Am not I here, whom you have made your creature,

That owe my being to you?

Corv.
Grateful Mosca!
Thou art my friend, my fellow, my companion,
My partner, and shalt share in all my fortunes.

Mos. Now is he gone: we had no other means
To shoot him hence, but this.

Volp. (leaping from his couch) My divine Mosca!
Thou hast to-day outgone thyself.-Prepare
Me music, dances, banquets, all delights;

The Turk is not more sensual in his pleasures,
Than will Volpone.

Erit CORV

BEAUMONT AND FLETCHER.
[See "Imagination and Fancy," page 150.]

SINCE expressing, in the above volume, the surprise which every body feels at the astounding mixture of license and refinement displayed by these poets (for the grossness of earlier writers is but a simplicity compared with it), I have come to the conclusion that it was an excess of animal spirits, encouraged by the demand of the times, and the intoxication of applause. They were the sons of men of rank: they had been thrown upon the town in the heyday of their blood, probably with a turn for lavish expenditure; they certainly wanted money as they advanced, and were glad to get it of gross audiences; they had been taught to confound loyalty with servility, which subjected them to the dissolute influence of the court of James the First; they came among the actors and the playwrights, with advantages of position, perhaps of education and accomplishments, superior to them all their confidence, their wit, their enjoyment was unbounded; everybody was glad to hear what the gay gentlemen had to say; and forth they poured it accordingly, without stint o conscience. Beaumont died young; but Fletcher, who went writing on, appears to have taken a still greater license than his friend. The son of the bishop had probably been tempted to go farther out of bounds than the son of the judge; for Dr. Fletcher was not such a bishop as Grindall or Jewel. The poet might have been taught hypocrisy by his father; and, in despising it as he grew up, had gone to another extreme.

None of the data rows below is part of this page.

Definition ProcessVirtVirt (_ : pyval) (dependencies : pydict) : Res pyval :=
  Ok (if negb (truthy (VDict dependencies)) then VNone
      else if truthy (dget_none "internal_kvm_found" dependencies) then VStr "virt-host"
      else if truthy (dget_none "virt_type" dependencies) then VStr "virt-guest"
      else VNone).

(** [virt_what.py] *)
Definition ProcessVirtWhat (output : pyval) : Res pyval :=
  exit_code ← vget output "rc";
  if negb (py_eq exit_code (VInt 0)) then Ok (VResult exit_code VNone (VList [])) else
  lines ← stdout_lines_or_empty output;
  kept ← filterM not_blank lines;
  value ← mapM (fun l => VStr <$> py_strip l) kept;
  Ok (VResult exit_code VNone (VList value)).

(** ** [cloud_provider.py] *)

Definition ProcessDmiChassisAssetTag (_ : pyval) (dependencies : pydict) : Res pyval :=
  let tag := dget_none "internal_dmi_chassis_asset_tag" dependencies in
  ok ← command_ok tag;
  if negb ok then Ok (VStr "") else
  result ← vget tag "stdout_lines";
  if negb (truthy result) then Ok (VStr "") else
  first ← getitem_int result 0;
  n ← py_len result;
  if py_eq first (VStr "") && (n >? 1)%Z then getitem_int result 1 else Ok first.

Definition ProcessDmiSystemProductName (_ : pyval) (dependencies : pydict) : Res pyval :=
  let name := dget_none "internal_dmi_system_product_name" dependencies in
  ok ← command_ok name;
  if negb ok then Ok (VStr "") else
  result ← vget_default name "stdout_lines" (VList []);
  if negb (truthy result) then Ok (VStr "") else
  l ← last_line result; VStr <$> py_strip l.

Definition ProcessCloudProvider (_ : pyval) (dependencies : pydict) : Res pyval :=
  let dep k := py_or (default (VStr "") (dget k dependencies)) (VStr "") in
  amazon ← lower_contains "amazon" (dep "dmi_bios_version");
  if (amazon : bool) then Ok (VStr "aws") else
  google ← lower_contains "google" (dep "dmi_bios_version");
  if (google : bool) then Ok (VStr "gcp") else
  azure ← str_in "7783-7084-3265-9085-8269-3286-77" (dep "dmi_chassis_asset_tag");
  if (azure : bool) then Ok (VStr "azure") else
  manufacturer ← lower_contains "alibaba cloud" (dep "dmi_system_manufacturer");
  alibaba ← (if (manufacturer : bool) then Ok true
             else lower_contains "alibaba cloud ecs" (dep "dmi_system_product_name"));
  Ok (VStr (if (alibaba : bool) then "alibaba" else "")).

The reader of the following scenes will observe the difference between the fierce weight of the satire of Volpone, in which

poison and suffocation are brought in to aggravate, and the gayer caricature of Beaumont and Fletcher. It is equally founded on truth-equally wilful and superabundant in the treatment of it, but more light and happy. You feel that the writers enjoyed it with a gayer laugh. The pretended self-deception with which a coward lies to his own thoughts,-the necessity for support which induces him to apply to others as cowardly as himself for the warrant of their good opinion, and the fascinations of vanity which impel such men into the exposure which they fancy they have taken the subtlest steps to guard against, are most entertain ingly set forth in the interview of Bessus with the two bullies, and the subsequent catastrophe of all three in the hands of Bacurius. The nice balance of distinction and difference in which the bullies pretend to weigh the merits of kicks and beatings, and the impossibility which they affect of a shadow of imputation against their valors, or even of the power to assume it hypothetically, are masterly plays of wit of the first order.

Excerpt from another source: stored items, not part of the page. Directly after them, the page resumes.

(** The parts of [queue] that leave the jobs alone. *)
Lemma inspection_tasks_jobs self d : jobs (Job._create_inspection_tasks self d).2 = jobs d.
Proof.
  unfold Job._create_inspection_tasks. case_bool_decide; [done|].
  assert (forall l st, jobs (foldl (Job.create_inspect_task self) st l).2 = jobs st.2) as Hfold.
  { induction l as [|x l IH]; intros st; cbn; [done|]. rewrite IH.
    destruct st as [[n acc] d0]. cbn. by destruct (j_conn self). }
  specialize (Hfold (default [] (job_sources d !! j_id self)) (0, [], d)).
  by destruct (foldl _ _ _) as [[? ?] ?].
Qed.

Lemma pending_tasks_jobs self d : jobs (Job._create_pending_tasks self d) = jobs d.
Proof.
  unfold Job._create_pending_tasks. pose proof (inspection_tasks_jobs self d) as H.
  destruct (Job._create_inspection_tasks self d) as [ids d1]. cbn in H. rewrite <- H.
  unfold Job._create_fingerprint_task. by destruct (_ || _).
Qed.

Lemma mark_recent_jobs self d : jobs (Job.mark_recent self d) = jobs d.
Proof.
  unfold Job.mark_recent. case_bool_decide; [done|].
  rewrite (foldl_keeps jobs) by done. by destruct (j_scan self).
Qed.

Lemma delete_fingerprints_frame self d d' :
  Job.delete_fingerprints self d = Ok d' ->
  jobs d' = jobs d /\ tasks d' = tasks d /\ next_id d' = next_id d /\ job_sources d' = job_sources d.
Proof.
  unfold Job.delete_fingerprints. destruct (j_report self); intros H; res_inv; [|done].
  match goal with |- context [match ?x with _ => _ end] => by destruct x end.
Qed.

Lemma remove_partial_frame self d d' :
  Job.remove_partial self d = Ok d' ->
  jobs d' = jobs d /\ next_id d' = next_id d /\ job_sources d' = job_sources d /\
  forall i t, tasks d' !! i = Some t ->
    exists t0, tasks d !! i = Some t0 /\ t_id t = t_id t0 /\ t_job t = t_job t0 /\
      i ∉ t_id <$> job_tasks (j_id self) d.
Proof.
  unfold Job.remove_partial. intros (-> & -> & -> & ->)%delete_fingerprints_frame.
  split; [by destruct (j_conn self)|]. split; [by destruct (j_conn self)|]. split; [by destruct (j_conn self)|].
  intros i t Ht.
  assert (exists t1, tasks (Job.delete_tasks self (Job.delete_inspect_results self None d)) !! i = Some t1 /\
            t_id t = t_id t1 /\ t_job t = t_job t1) as (t1 & H1 & E).
  { destruct (j_conn self); [|by exists t]. cbn in Ht.
    apply lookup_fmap_Some in Ht as (t1 & <- & H1). exists t1. split; [done|].
    destruct (t_conn t1); [|done]. by case_match. }
  exists t1. cbn in H1. apply map_lookup_filter_Some in H1 as [? ?]. by destruct E.
Qed.

(** [queue] moves a created job to pending, and refuses any other. *)
Lemma queue_effect i j d self' d' :
  wf_db d -> jobs d !! i = Some j -> Job.queue j d = Ok (self', d') -> job_effect OpQueue i d d'.
Proof.
  intros W Hj H. pose proof (wd_jobs _ W _ _ Hj) as Hid.
  unfold Job.queue in H. apply bind_Ok in H as ([self d1] & Hc & H).
  assert (j_id self = i /\ j_status self = j_status j /\
          (jobs d1 = jobs d \/ jobs d1 = <[i := self]> (jobs d))) as (Hi & Hst & Hd1).
  { unfold Job.copy_scan_details in Hc. destruct (j_scan j); res_inv; [|by auto].
    cbn. auto. }
  assert (forall k x, jobs d !! k = Some x -> k <> i -> jobs d1 !! k = Some x) as Hother.
  { intros k x Hx Hne. destruct Hd1 as [->| ->]; [done | by rewrite lookup_insert_ne]. }
  destruct (Job.validate_status_change PENDING [CREATED] self) eqn:V.
  - injection H as <- <-. intros k x Hx. destruct (decide (k = i)) as [->|Hne]; [|exists x; split; [by apply Hother | done]].
    rewrite Hj in Hx. injection Hx as <-.
    apply (refused_status OpQueue) in V. rewrite Hst in V.
    destruct Hd1 as [->| ->]; [exists j | exists self; rewrite lookup_insert_eq];
      (split; [done|]); (split; [intros _; congruence | done]).
  - set (r := match j_conn self with Some _ => _ | None => _ end) in H.
    assert (j_id r.1 = i /\ (jobs r.2 = jobs d1 \/ jobs r.2 = <[i := r.1]> (jobs d1))) as [Hri Hrd].
    { unfold r. destruct (j_conn self); cbn; [by auto|]. rewrite Hi. auto. }
    destruct r as [self2 d2]. cbn [fst snd] in *. apply bind_Ok in H as (d3 & H3 & H).
    injection H as <- <-. intros k x Hx. cbn. rewrite Hri, mark_recent_jobs, pending_tasks_jobs.
    rewrite (proj1 (remove_partial_frame _ _ _ H3)). destruct (decide (k = i)) as [->|Hne].
    + eexists. rewrite lookup_insert_eq. split; [done|]. split; [|done]. intros _. cbn.
      rewrite Hj in Hx. injection Hx as <-. rewrite <- Hst. symmetry. by apply (accepted_status OpQueue).
    + exists x. rewrite lookup_insert_ne by done. split; [|done].
      destruct Hrd as [->| ->]; [by apply Hother | rewrite lookup_insert_ne by done; by apply Hother].
Qed.

(** Every call of a method moves its job as [op_status] says. *)
Lemma apply_op_effect o i d d' : wf_db d -> apply_op o i d = Ok d' -> job_effect o i d d'.
Proof.
  intros W H. unfold apply_op, get_job in H. destruct (jobs d !! i) as [j|] eqn:Hj; [|done].
  cbn [from_option mbind res_bind] in H. pose proof (wd_jobs _ W _ _ Hj) as Hid.
  destruct o; res_inv.
  1:{ destruct (_ : job * db) as [? ?]. by eapply queue_effect. }
  all: unfold Job.status_start, Job.status_restart, Job.status_pause, Job.status_cancel,
         Job.status_complete, Job.status_fail.
  all: match goal with |- job_effect ?o _ _ _ => apply (change_effect o _ _ _ _ _ j) end; try done.
  all: by rewrite each_task_jobs.
Qed.

(** *** Operations keep the database well formed *)

Definition tasks_ok (d : db) : Prop :=
  forall i t, tasks d !! i = Some t -> t_id t = i /\ i < next_id d.

Lemma save_task_ok t d : tasks_ok d -> t_id t < next_id d -> tasks_ok (save_task t d).
Proof.
  intros W Ht i x. cbn. destruct (decide (i = t_id t)) as [->|Hne].
  - rewrite lookup_insert_eq. by intros [= <-].
  - rewrite lookup_insert_ne by done. apply W.
Qed.

Lemma each_task_ok f g i p `{forall t, Decision (p t)} d :
  row_method f g -> wf_db d -> tasks_ok (Job.each_task f (filter p (job_tasks i d)) d).
Proof.
  intros Hf W.
  assert (NoDup (t_id <$> filter p (job_tasks i d))) as Hn.
  { eapply sublist_NoDup; [apply (job_tasks_nodup i d W)|]. apply fmap_sublist, sublist_filter. }
  destruct (each_task_spec f g _ d Hf Hn) as (m & -> & H1 & H2).
  intros k t Ht. cbn in *. destruct (decide (k ∈ t_id <$> filter p (job_tasks i d))) as [Hin|Hout].
  - apply list_elem_of_fmap in Hin as (t0 & -> & Hin). rewrite (H1 _ Hin) in Ht. injection Ht as <-.
    apply list_elem_of_filter in Hin as [_ Hin]. apply elem_of_job_tasks in Hin as [Hin _]; [|done].
    destruct Hf as [_ Hf]. destruct (Hf t0) as [-> _]. split; [done|]. by destruct (wd_tasks _ W _ _ Hin).
  - rewrite H2 in Ht by done. by apply (wd_tasks _ W).
Qed.

Lemma row_restart : row_method Task.status_restart (Task.set_status PENDING ST_RESTARTED).
Proof. by split. Qed.
Lemma row_pause : row_method Task.status_pause (Task.set_status PAUSED ST_PAUSED).
Proof. by split. Qed.
Lemma row_cancel now : row_method (Task.status_cancel now)
  (fun t => Task.set_status CANCELED ST_CANCELED (Task.set_end (Some now) t)).
Proof. by split. Qed.

Lemma inspection_tasks_ok self d : tasks_ok d -> tasks_ok (Job._create_inspection_tasks self d).2.
Proof.
  intros W. unfold Job._create_inspection_tasks. case_bool_decide; [done|].
  assert (forall l st, tasks_ok st.2 -> tasks_ok (foldl (Job.create_inspect_task self) st l).2) as Hfold.
  { induction l as [|x l IH]; intros [[n acc] d0] W0; cbn; [done|]. apply IH. cbn.
    destruct (j_conn self); apply save_task_ok; cbn; try lia;
      intros k t Ht; destruct (W0 k t Ht); split; [done | cbn in *; lia | done | cbn in *; lia]. }
  specialize (Hfold (default [] (job_sources d !! j_id self)) (0, [], d) W).
  by destruct (foldl _ _ _) as [[? ?] ?].
Qed.

Lemma pending_tasks_ok self d : tasks_ok d -> tasks_ok (Job._create_pending_tasks self d).
Proof.
  intros W. unfold Job._create_pending_tasks. pose proof (inspection_tasks_ok self d W) as W1.
  destruct (Job._create_inspection_tasks self d) as [ids d1]. cbn in W1.
  unfold Job._create_fingerprint_task. destruct (_ || _); [|done]. cbn.
  intros k t. cbn. destruct (decide (k = next_id d1)) as [->|Hne].
  - rewrite lookup_insert_eq. intros [= <-]. cbn. lia.
  - rewrite lookup_insert_ne by done. intros Ht. destruct (W1 k t Ht). split; [done|lia].
Qed.

Lemma mark_recent_tasks self d :
  tasks (Job.mark_recent self d) = tasks d /\ next_id (Job.mark_recent self d) = next_id d.
Proof.
  unfold Job.mark_recent. case_bool_decide; [done|].
  rewrite (foldl_keeps tasks), (foldl_keeps next_id) by done. by destruct (j_scan self).
Qed.

(** Deleting and rewriting rows in place. *)
Lemma tasks_ok_shrink d d' :
  tasks_ok d -> next_id d' = next_id d ->
  (forall i t, tasks d' !! i = Some t -> exists t0, tasks d !! i = Some t0 /\ t_id t = t_id t0) ->
  tasks_ok d'.
Proof. intros W Hn H i t Ht. destruct (H i t Ht) as (t0 & H0 & ->). rewrite Hn. by apply W. Qed.

Lemma remove_partial_ok self d d' :
  tasks_ok d -> Job.remove_partial self d = Ok d' -> tasks_ok d'.
Proof.
  intros W (_ & Hn & _ & Ht)%remove_partial_frame. eapply tasks_ok_shrink; [exact W | done |].
  intros i t (t0 & ? & ? & _)%Ht. eauto.
Qed.

Lemma change_ok target message valid work self d :
  wf_db d -> tasks_ok (work d) -> jobs (work d) = jobs d ->
  wf_db (Job.change target message valid work self d).2.
Proof.
  intros W Hw Hj. unfold Job.change. destruct (Job.validate_status_change _ _ _); [done|].
  split; [exact Hw|]. cbn. rewrite Hj. intros i j.
  destruct (decide (i = j_id self)) as [->|Hne].
  - rewrite lookup_insert_eq. by intros [= <-].
  - rewrite lookup_insert_ne by done. apply W.
Qed.

Lemma save_job_wf j d : wf_db d -> wf_db (save_job j d).
Proof.
  intros W. split; [apply W|]. cbn. intros i x. destruct (decide (i = j_id j)) as [->|Hne].
  - rewrite lookup_insert_eq. by intros [= <-].
  - rewrite lookup_insert_ne by done. apply W.
Qed.

Lemma wf_jobs d d' : wf_db d -> jobs d' = jobs d -> tasks_ok d' -> wf_db d'.
Proof. intros W Hj Ht. split; [exact Ht|]. rewrite Hj. apply W. Qed.

Lemma queue_wf j d r : wf_db d -> Job.queue j d = Ok r -> wf_db r.2.
Proof.
  intros W H. unfold Job.queue in H. apply bind_Ok in H as ([self d1] & Hc & H).
  assert (wf_db d1) as W1.
  { unfold Job.copy_scan_details in Hc. destruct (j_scan j); res_inv; [|done]. apply save_job_wf.
    exact (wf_jobs d (Job.add_sources _ _ d) W eq_refl (wd_tasks _ W)). }
  destruct (Job.validate_status_change _ _ _); [by injection H as <-|].
  set (q := match j_conn self with Some _ => _ | None => _ end) in H.
  assert (wf_db q.2) as W2.
  { unfold q. destruct (j_conn self); [done|]. cbn. apply save_job_wf.
    apply (wf_jobs d1); [done | done |]. intros k t Ht. destruct (wd_tasks _ W1 k t Ht). cbn. split; [done|lia]. }
  destruct q as [self2 d2]. apply bind_Ok in H as (d3 & H3 & H). injection H as <-. cbn [snd] in *.
  apply save_job_wf. eapply wf_jobs; [exact W2| |].
  - by rewrite mark_recent_jobs, pending_tasks_jobs, (proj1 (remove_partial_frame _ _ _ H3)).
  - unfold tasks_ok. destruct (mark_recent_tasks self2 (Job._create_pending_tasks self2 d3)) as [-> ->].
    apply pending_tasks_ok. eapply remove_partial_ok; [exact (wd_tasks _ W2) | exact H3].
Qed.

Lemma apply_op_wf o i d d' : wf_db d -> apply_op o i d = Ok d' -> wf_db d'.
Proof.
  intros W H. unfold apply_op, get_job in H. destruct (jobs d !! i) as [j|]; [|done].
  cbn [from_option mbind res_bind] in H. destruct o; res_inv; [by eapply queue_wf|..].
  all: apply change_ok; [done | | by rewrite ?each_task_jobs].
  all: first [exact (wd_tasks _ W) | by eapply each_task_ok; eauto using row_restart, row_pause, row_cancel].
Qed.

(** *** Sequences of calls *)

Inductive step : db -> db -> Prop :=
| step_op o i d d' : apply_op o i d = Ok d' -> step d d'.

Lemma op_status_terminal o s : terminal s = true -> op_status o s = s.
Proof. destruct o, s; try done. Qed.

Lemma terminal_step i s d d' :
  step d d' -> wf_db d -> terminal s = true -> (exists j, jobs d !! i = Some j /\ j_status j = s) ->
  wf_db d' /\ exists j', jobs d' !! i = Some j' /\ j_status j' = s.
Proof.
  intros [o k d0 d0' H] W Hs (j & Hj & Hjs). split; [by eapply apply_op_wf|].
  destruct (apply_op_effect _ _ _ _ W H _ _ Hj) as (j' & Hj' & H1 & H2). exists j'. split; [done|].
  destruct (decide (i = k)) as [->|Hne]; [|by rewrite H2].
  rewrite H1, Hjs by done. by apply op_status_terminal.
Qed.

The scenes entitled Duke and No Duke are less perfect writing, but they would be still more effective in representation. The folly is "humored to the top of its bent ;" and the idea of Marine's being deprived of his titles by the whisk of a sword, besides being a good practical jest, is a startling reduction of such honors to their first principles

THE PHILOSOPHY OF KICKS AND BEATINGS.

From the play of "KING AND NO KING "

Bessus, a beaten poltroon, applies to a couple of professional bullies, also poltroons, to sit in judgment on his case, and testify to his character for valor. They accompany him to the house of Bacurius to do so, and bring an unexpected certificate on the whole party.

Scene, a room in the house of BESSUS.

Enter BESSUS, two Swordmen, and a Boy.

Bes. You're very welcome, both! Some stools there, boy; And reach a table. Gentlemen o' th' sword,

Pray sit, without more compliment. Begone, child !
I have been curious in the searching of you,
Because I understand you wise and valiant.

1 Sw. We understand ourselves, sir.

Bes. Nay, gentlemen, and dear friends o' the sword, No compliment, I pray; but to the cause

I hang upon, which, in few, is my honor.

2 Sw. You cannot hang too much, sir, for your honor But to your cause.

Bes.

Be wise and speak the truth.

My first doubt is, my beating by my prince.

1 Sw. Stay there a little, sir; Do you doubt a beating? Or, have you had a beating by your prince?

Bes. Gentlemen o' th' sword, my prince has beaten me.

2 Sw. Brother, what think you of this case? 1 Sw. If he has beaten him, the case is clear. 2 Sw. If he have beaten him, I grant the case. But how? we cannot be too subtle in this business. I say, but how?

Bes.

Even with his royal hand

1 Sw. Was it a blow of love, or indignation?

Bes. 'Twas twenty blows of indignation, gentlemen ; Besides two blows o' th' face.

2 Sw. Those blows o' th' face have made a new cause on t The rest were but an honorable rudeness.

1 Sw. Two blows o' th' face, and given by a worse man,

I must confess, as the swordmen say, had turn'd

The business: Mark me, brother, by a worse man:

But, being by his prince, had they been ten,

And those ten drawn ten teeth, besides the hazard
Of his nose for ever, all this had been but favors.
This is my flat opinion, which I'll die in.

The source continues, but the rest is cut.